The Reykjanes peninsula of southwest Iceland juts out into the Atlantic Ocean and sits over a tectonic plate boundary called the Mid-Atlantic Ridge. It has a raw type of beauty, with kaleidoscopic geothermal springs and moss covering ancient lava fields. This peninsula is the center of Iceland’s volcanic activity, yet it has been relatively quiet for the past 800 years. 

That may soon change. After three eruptions in the area in the last few years, it appears that Iceland might be gearing up for a fourth. A swarm of over 1,000 earthquakes hit the region on October 25th within a two-hour period. Since then, hundreds of earthquakes per day have been recorded. Most of these earthquakes are minor, but they indicate a significant change in the conditions belowground.

To understand what is happening, geologists turn to interferometry, a technique that uses radars and wave interference patterns to detect small changes in land elevation. Interferograms produced around November 10th to 11th showed that the region around Grindavík sank drastically – about a meter to a meter and a half. A more recent interferogram produced on November 18th to 19th showed that the same region has rapidly risen. The Icelandic Met Office reported that this change in elevation corresponds to an intrusion of magma, called a dike intrusion, pushing up against the ground of Iceland. It likely began forming on November 10th.

As of November 17th, scientists estimate that this magma intrusion is only 500 to 800 meters below the surface in a magma tunnel about 15 kilometers long. An eruption could occur anywhere along this tunnel. Situated nearby is the town of Grindavík, the Svartsengi geothermal power plant, and the popular tourist destination Blue Lagoon. Grindavík and Blue Lagoon have been evacuated, while Iceland’s largest bulldozer is creating a massive trench around Svartsengi in an attempt to divert lava if it heads that way. 

The Icelandic Met Office also has been updating and releasing maps indicating where an eruption is likely. If an eruption is to occur, it is likely to happen within the next three weeks

Iceland’s volcanoes

Volcanoes form in a few different locations on Earth. In the first, two tectonic plates converge. One plate is pushed under the other, forcing the other plate upward. The sinking plate, located in the subduction zone, eventually meets the mantle and begins to melt. Subduction zone regions are known for powerful earthquakes (like in California) and explosive, devastating volcanic eruptions (like Mount St. Helens).

Volcanic eruptions can also occur where two tectonic plates move apart from one another. At this divergent plate boundary, the mantle rises to fill the gap between the separating plates, creating volcanoes that erupt gently and gradually.

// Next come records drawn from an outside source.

(* ===== verification/desk_db.v ===== *)
(** Concrete databases of a desktop, and the background cleanup evaluated on them. *)
From Stdlib Require Import ZArith Lia Ascii.
From stdpp Require Import strings pretty gmap functions option list.
From S2P Require Import prelude rust_str std_path std_fs fs_facts db journal_store proposal_types decision auto_approval rule_definition index_sql tables outbox.
From S2P Require Import desk managed_roots proposal cleanliness agent network agent_work office outbox_processor command_processor delivery_facts approval_store auto_cleanup execute.
From S2P Require Import delegation auto_facts command_facts.

Open Scope string_scope.
Open Scope list_scope.


(** * The databases of a desktop in memory: the journal and the index of a root beside the
    outbox, and the network it asks.  They instantiate the third parties wherever a
    theorem about the processors is evaluated. *)

(** * A database with two owners *)

Definition deskdb : Type := MemDb * MemTables OutboxTable.
Definition of_outbox (sql : string) : bool := existsb (String.eqb sql) (sc_statements (T:=OutboxTable)).
Definition desk_execute (sql : string) (binds : list sql_value) (d : deskdb) : result unit string * deskdb :=
  if of_outbox sql then let '(r, t) := sql_execute sql binds d.2 in (r, (d.1, t))
  else let '(r, m) := sql_execute sql binds d.1 in (r, (m, d.2)).
Definition desk_fetch (sql : string) (binds : list sql_value) (d : deskdb) : result (list sql_row) string * deskdb :=
  if existsb (String.eqb sql) (sc_queries (T:=OutboxTable)) then let '(r, t) := sql_fetch_all sql binds d.2 in (r, (d.1, t))
  else let '(r, m) := sql_fetch_all sql binds d.1 in (r, (m, d.2)).
#[export] Instance desk_sql_db : SqlDb deskdb :=
  {| sql_connect d := (Ok tt, d); sql_execute := desk_execute; sql_fetch_all := desk_fetch |}.
#[export] Instance desk_sql_tx : SqlTx deskdb :=
  {| sql_begin d := let '(r, t) := sql_begin d.2 in (r, (d.1, t));
     sql_commit d := let '(r, t) := sql_commit d.2 in (r, (d.1, t));
     sql_rollback d := (d.1, sql_rollback d.2) |}.
#[export] Instance desk_sql_count : SqlCount deskdb := fun d => sql_changes d.2.

Lemma of_outbox_iff sql (l : list string) : existsb (String.eqb sql) l = true <-> sql ∈ l.
Proof.
  rewrite existsb_exists. split.
  - by intros (x & Hx & ->%String.eqb_eq); apply list_elem_of_In.
  - intros H. exists sql. split; [by apply list_elem_of_In|apply String.eqb_refl].
Qed.
#[export] Instance desk_outbox : TableDb deskdb OutboxTable.
Proof.
  unshelve econstructor; [exact (fun d => table d.2)|exact (fun d => saved_table d.2)|..].
  - by intros d r d' [= <- <-].
  - intros sql binds d r d' Hs H. cbn [sql_execute sql_fetch_all desk_sql_db] in H. unfold desk_execute, of_outbox in H.
    rewrite (proj2 (of_outbox_iff _ _) Hs) in H. destruct (sql_execute sql binds d.2) as [r1 t] eqn:Hx. injection H as <- <-.
    exact (execute_table _ _ _ _ _ Hs Hx).
  - intros sql binds d r d' Hs H. cbn [sql_execute sql_fetch_all desk_sql_db] in H. unfold desk_fetch in H.
    rewrite (proj2 (of_outbox_iff _ _) Hs) in H. destruct (sql_fetch_all sql binds d.2) as [r1 t] eqn:Hx. injection H as <- <-.
    exact (fetch_table _ _ _ _ _ Hs Hx).
  - by intros d r d' [= <- <-].
  - by intros d r d' [= <- <-].
  - done.
Defined.

Ltac each_of Hs := repeat (apply elem_of_cons in Hs as [->|Hs]; [reflexivity|]); by apply not_elem_of_nil in Hs.
Lemma foreign_not_outbox sql : sql ∈ foreign_statements -> of_outbox sql = false.
Proof. intros Hs. unfold foreign_statements, Db.schema_statements in Hs. each_of Hs. Qed.
Lemma foreign_query_not_outbox sql :
  sql ∈ foreign_queries -> existsb (String.eqb sql) (sc_queries (T:=OutboxTable)) = false.
Proof. intros Hs. unfold foreign_queries, Db.schema_queries in Hs. each_of Hs. Qed.
#[export] Instance desk_apart : Apart deskdb OutboxTable.
Proof.
  constructor; intros sql binds d r d' Hs H; cbn [sql_execute sql_fetch_all desk_sql_db] in H; unfold desk_execute, desk_fetch in H.
  - rewrite foreign_not_outbox in H by done. destruct (sql_execute sql binds d.1) as [r1 m]. by injection H as <- <-.
  - rewrite foreign_query_not_outbox in H by done. destruct (sql_fetch_all sql binds d.1) as [r1 m]. by injection H as <- <-.
Qed.
#[export] Instance desk_journal : JournalDb deskdb.
Proof.
  unshelve econstructor; [exact (fun d => journal_rows d.1)|..].
  - by intros d r d' [= <- <-].
  - intros sql d r d' Hs H. cbn [sql_execute sql_fetch_all desk_sql_db] in H. unfold desk_execute in H.
    rewrite foreign_not_outbox in H by (by right; right). destruct (sql_execute sql [] d.1) as [r1 m] eqn:Hx.
    injection H as <- <-. by eapply (schema_rows sql d.1).
  - intros sql binds d r d' H. cbn [sql_execute sql_fetch_all desk_sql_db] in H. unfold desk_fetch in H. destruct (existsb _ _).
    + destruct (sql_fetch_all sql binds d.2) as [r1 t]. by injection H as <- <-.
    + destruct (sql_fetch_all sql binds d.1) as [r1 m] eqn:Hx. injection H as <- <-. by eapply (fetch_rows sql binds d.1).
  - intros o st a f t ms d d' H. cbn [sql_execute sql_fetch_all desk_sql_db] in H. unfold desk_execute in H.
    rewrite foreign_not_outbox in H by (by right; left). destruct (sql_execute _ _ d.1) as [r1 m] eqn:Hx.
    injection H as -> <-. by eapply (insert_ok o st a f t ms d.1).
  - intros binds e d d' H. cbn [sql_execute sql_fetch_all desk_sql_db] in H. unfold desk_execute in H.
    rewrite foreign_not_outbox in H by (by right; left). destruct (sql_execute _ _ d.1) as [r1 m] eqn:Hx.
    injection H as -> <-. by eapply (insert_err binds e d.1).
  - intros d rows d' H. cbn [sql_execute sql_fetch_all desk_sql_db] in H. unfold desk_fetch in H. rewrite foreign_query_not_outbox in H by (by left).
    destruct (sql_fetch_all _ _ d.1) as [r1 m] eqn:Hx. injection H as -> _. by eapply (select_ok d.1).
  - intros d d' H. cbn [sql_execute sql_fetch_all desk_sql_db] in H. unfold desk_execute in H. change (of_outbox JournalStore.delete_sql) with false in H. cbv beta iota in H.
    destruct (sql_execute _ _ d.1) as [r1 m] eqn:Hx. injection H as -> <-. by eapply (delete_ok d.1).
  - intros e d d' H. cbn [sql_execute sql_fetch_all desk_sql_db] in H. unfold desk_execute in H. change (of_outbox JournalStore.delete_sql) with false in H. cbv beta iota in H.
    destruct (sql_execute _ _ d.1) as [r1 m] eqn:Hx. injection H as -> <-. by eapply (delete_err e d.1).
Defined.

(** * A server that takes everything *)

Inductive helpful := Helpful.
Definition sample_answer (url : string) : string := if contains url "/executions" then "exec-1" else "cmd-1".
#[export] Instance helpful_http : Http helpful value_tree := {|
  http_send req n := (Some (mkHttpResponse 200 (sample_answer (rq_url req))), n); http_status_text := fmt_int |}.
#[export] Instance helpful_keys : CredentialStore helpful := no_keyring _.
Definition text_of_tree (v : value_tree) : string :=
  match v with TObject [(key, TInt n)] => key +:+ "=" +:+ fmt_int n | TObject [(key, TText s)] => key +:+ "=" +:+ s | _ => "" end.
#[export] Instance desk_payloads : PayloadCodecs value_tree := {|
  codec_execution := {| to_text p := xp_execution_id p +:+ "|" +:+ xp_status p +:+ "|" +:+ text_of_tree (xp_result_summary p);
                        from_text t := None |};
  codec_proposal := {| to_text p := pb_command_id p; from_text t := None |};
  codec_command := {| to_text p := cp_command_id p +:+ "|" +:+ cp_status p;
                      from_text t := match parts t with [id; status] => Some (mkCommandStatusPayload id status) | _ => None end |};
  codec_transfer := no_codec _; codec_cache := no_codec _; codec_stale := no_codec _; codec_snapshot := no_codec _ |}.
#[export] Instance desk_responses : ResponseCodecs value_tree := {|
  codec_server_error := no_codec _;
  codec_server_command := {| to_text r := sc_id r; from_text t := Some (mkServerCommand t "TRASH" "room-1" "ANALYZING" (TObject [])) |};
  codec_file_transfer := no_codec _; codec_cached_file := no_codec _; codec_stale_result := no_codec _; codec_room_snapshot := no_codec _;
  codec_execution_result := {| to_text r := er_id r; from_text t := Some (mkExecutionResponse t "EXECUTING") |} |}.
#[export] Instance desk_work : WorkCodecs value_tree := {|
  codec_commands := no_codec _;
  codec_rooms := {| to_text _ := ""; from_text _ := Some [mkServerRoom "room-1" "device-1" "Docs" "root-1" "ACTIVE"] |};
  codec_decisions := no_codec _ |}.
#[export] Instance desk_reports : ToValue value_tree ExecuteReport :=
  fun r => Ok (TObject [("executedCount", TInt (xr_executed_count r))]).
(** One file to the trash. *)
#[export] Instance desk_commands : CommandCodecs value_tree := {|
  codec_organize := fun _ => Err "not a payload"; codec_rename := fun _ => Err "not a payload"; codec_move := fun _ => Err "not a payload";
  codec_trash := fun _ => Ok (mkTrashCommandPayload "root-1" ["docs/b.txt"]);
  codec_create := fun _ => Err "not a payload"; codec_rule_set := fun _ => Err "not a rule set";
  codec_contract := fun _ => Err "not a rule"; codec_rules_text := fun _ => Err "not a rule set" |}.

(** * The desktop *)

Definition docs_root : ManagedRoot := mkManagedRoot "root-1" sample_root "Docs" true true RootReady None 0 0 None None Unbound.
Definition desk_machine : world deskdb :=
  mkWorld sample_tree (fun _ => (mem_empty, mem_of (mkOutboxTable [] 1))) steady_clock 0 no_faults 0 100 [].
Definition desk : office helpful deskdb := ((paired, Helpful), (mkRootStore {[ "root-1" := docs_root ]} None, desk_machine)).
Lemma desk_outbox_ok : outbox_ok (table_at outbox_db (machine_of desk)).
Proof. split; constructor. Qed.

(** ** The commands of the server *)

Definition desk_command (status : string) : AgentCommand value_tree := mkAgentCommand "cmd-1" "TRASH" "room-1" status (TObject []).
Definition desk_queue : list (AgentCommand value_tree) :=
  [desk_command "QUEUED"; mkAgentCommand "cmd-2" "FIND" "room-1" "ANALYZING" (TObject []); desk_command "SUCCEEDED"].
Definition processed := CommandProcessor.process_commands (V:=value_tree) sample_outbox desk_queue desk.

(** Conversion compares these runs before it computes them. *)
Strategy 1000 [processed].
Lemma commands_only_propose_witness :
  only_queues (machine_of desk) (machine_of processed.2) /\
  map mu_key (ledger_of (table_at outbox_db (machine_of processed.2))) = ["cmd-1"; "cmd-2:FAILED"].
Proof.
  split; [|vm_compute; reflexivity].
  unfold sample_outbox, processed. destruct (CommandProcessor.process_commands _ _ _) as [r st'] eqn:H.
  exact (proj1 (commands_only_propose outbox_db desk_queue desk st' r desk_outbox_ok H)).
Defined.
Lemma commands_each_reported_witness :
  exists report, processed.1 = Ok report /\ cy_inspected_count report = 3%Z /\ cy_submitted_proposal_count report = 1%Z.
Proof.
  assert (match processed.1 with Ok report => (cy_submitted_proposal_count report =? 1)%Z | Err _ => false end = true) as Hsub
    by (vm_compute; reflexivity).
  unfold sample_outbox, processed in *. destruct (CommandProcessor.process_commands _ _ _) as [r st'] eqn:H.
  destruct (commands_each_reported outbox_db desk_queue desk st' r desk_outbox_ok H) as (report & -> & Hi & _).
  exists report. split_and!; [done|exact Hi|]. by apply Z.eqb_eq.
Defined.
Definition clean_item : OutboxItem := mkOutboxItem 1 KIND_COMMAND_STATUS "cmd-1:SUCCEEDED" "cmd-1|SUCCEEDED" 0.
#[export] Instance desk_sha : Sha256 := fun s => s.
Definition refused := OutboxProcessor.dispatch (V:=value_tree) clean_item desk.1.
Lemma clean_command_unreported_witness : refused.2 = desk.1 /\ exists code, refused.1 = Err (Terminal code).
Proof.
  assert (from_text (oi_payload_json clean_item) = Some (mkCommandStatusPayload "cmd-1" "SUCCEEDED")) as Hp by (vm_compute; reflexivity).
  unfold refused. destruct (OutboxProcessor.dispatch clean_item desk.1) as [r st'] eqn:H.
  exact (clean_command_unreported (V:=value_tree) clean_item "cmd-1" desk.1 st' r eq_refl Hp H).
Defined.

(** * The background cleanup and its submissions on concrete machines. *)

(** A folder bound to a room, another that left its room, and a policy of the first. *)
Definition bound_root : ManagedRoot := mkManagedRoot "root-1" sample_root "Docs" true true RootReady None 0 0 (Some "room-1") None Active.
Definition left_root : ManagedRoot := mkManagedRoot "root-2" "/home/other" "Other" true true RootReady None 0 0 None (Some "room-2") Detached.
Definition sample_folders : RootStore := mkRootStore {[ "root-1" := bound_root; "root-2" := left_root ]} None.
Definition move_policy : AutoApprovalPolicyRecord := mkPolicyRecord "root-1" true [Move] 5 None 0.
Definition no_rules : string -> result RuleSet string := fun _ => Err "".

Definition scanned_state : AutoApprovalStore * (RootStore * world MemDb) :=
  (mkApprovalStore {[ "root-1" := move_policy ]} None, (sample_folders, sample_machine)).
Definition scanned := AutoCleanup.process_auto_cleanup no_rules scanned_state.

(** Conversion compares these runs before it computes them. *)
Strategy 1000 [scanned].

Lemma cleanup_only_proposes_witness :
  exists report, scanned.1 = Ok report /\ w_fs scanned.2.2.2 = w_fs sample_machine /\ cl_inspected_count report = 2%Z /\
    map ce_root_id (cl_proposals report) = ["root-1"] /\ map ce_auto_approved_count (cl_proposals report) = [2%Z].
Proof.
  assert (match scanned.1 with
          | Ok report => bool_decide (map ce_root_id (cl_proposals report) = ["root-1"] /\ map ce_auto_approved_count (cl_proposals report) = [2%Z])
          | Err _ => false end = true) as Htold by (vm_compute; reflexivity).
  unfold scanned in *. destruct (AutoCleanup.process_auto_cleanup _ _) as [r st'] eqn:H.
  destruct (cleanup_only_proposes no_rules scanned_state r st' H) as ((_ & _ & (Hfs & _) & _) & report & -> & Hn & _).
  exists report. destruct (bool_decide_eq_true_1 _ Htold) as [H1 H2]. split_and!; [done|exact Hfs|exact Hn|exact H1|exact H2].
Defined.

(** ** A submission *)

#[local] Instance hex_hash : Sha256 := fun _ => zeros 64.
#[export] Instance open_proposals : Serde (list value_tree) := {| to_text _ := "[]"; from_text _ := Some [] |}.
#[export] Instance report_text : Serde ProposalReport := {| to_text rep := pr_root rep; from_text _ := None |}.
Definition found_report : ProposalReport := match scanned.1 with Ok report => from_option ce_proposal (mkProposalReport "" []) (head (cl_proposals report)) | Err _ => mkProposalReport "" [] end.
Definition submitting : office (taped helpful value_tree) MemDb := ((paired, mkTaped [] Helpful), (sample_folders, sample_machine)).
Definition autonomously := AutoProposal.submit_one "root-1" found_report submitting.
Strategy 1000 [autonomously found_report].

Lemma autonomous_retry_repeats_witness :
  autonomously.1 = Ok true /\ map rq_method (tp_requests autonomously.2.1.2) = ["GET"; "POST"; "POST"] /\
  exists command base c before,
    tp_requests autonomously.2.1.2 = before ++ [proposal_request "root-1" found_report command base c].
Proof.
  assert (autonomously.1 = Ok true) as Hok by (vm_compute; reflexivity).
  split; [exact Hok|]. split; [vm_compute; reflexivity|].
  assert (ms_roots submitting.2.1 !! "root-1" = Some bound_root) as Hroot by reflexivity.
  unfold autonomously in *. destruct (AutoProposal.submit_one _ _ _) as [r st'] eqn:H.
  exact (proj2 (autonomous_retry_repeats "root-1" found_report submitting bound_root "room-1" r st' Hroot eq_refl H) Hok).
Defined.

The Mid-Atlantic Ridge is a prime example. Here, the North American and Eurasian plates move apart by roughly two cm per year. Iceland is part of this ridge, created by volcanic eruptions that occurred millions of years ago. Thingvellir National Park in Iceland is one of the only locations on the planet where the boundary of two tectonic plates can be seen on Earth’s surface.

Finally, volcanoes can form over a hot spot, where unusually hot magma rises through the mantle toward the crust. These can occur anywhere on a plate, sometimes even in the middle (like in Hawaii or Yellowstone) or near the edge, like in Iceland. Hot spot volcanoes typically erupt gently, but lava can still cause significant damage, covering roads and towns, starting fires, and explosively entering the sea. 

A thousand-year cycle

Iceland‘s volcanism is due to a combination of a divergent plate boundary and a hot spot, but the region largely has been dormant for the past 800 years. Along with the eruption of Fagradalsfjall in March 2021, followed by eruptions in August 2022 and July 2023, this most recent activity indicates that the region has reawakened.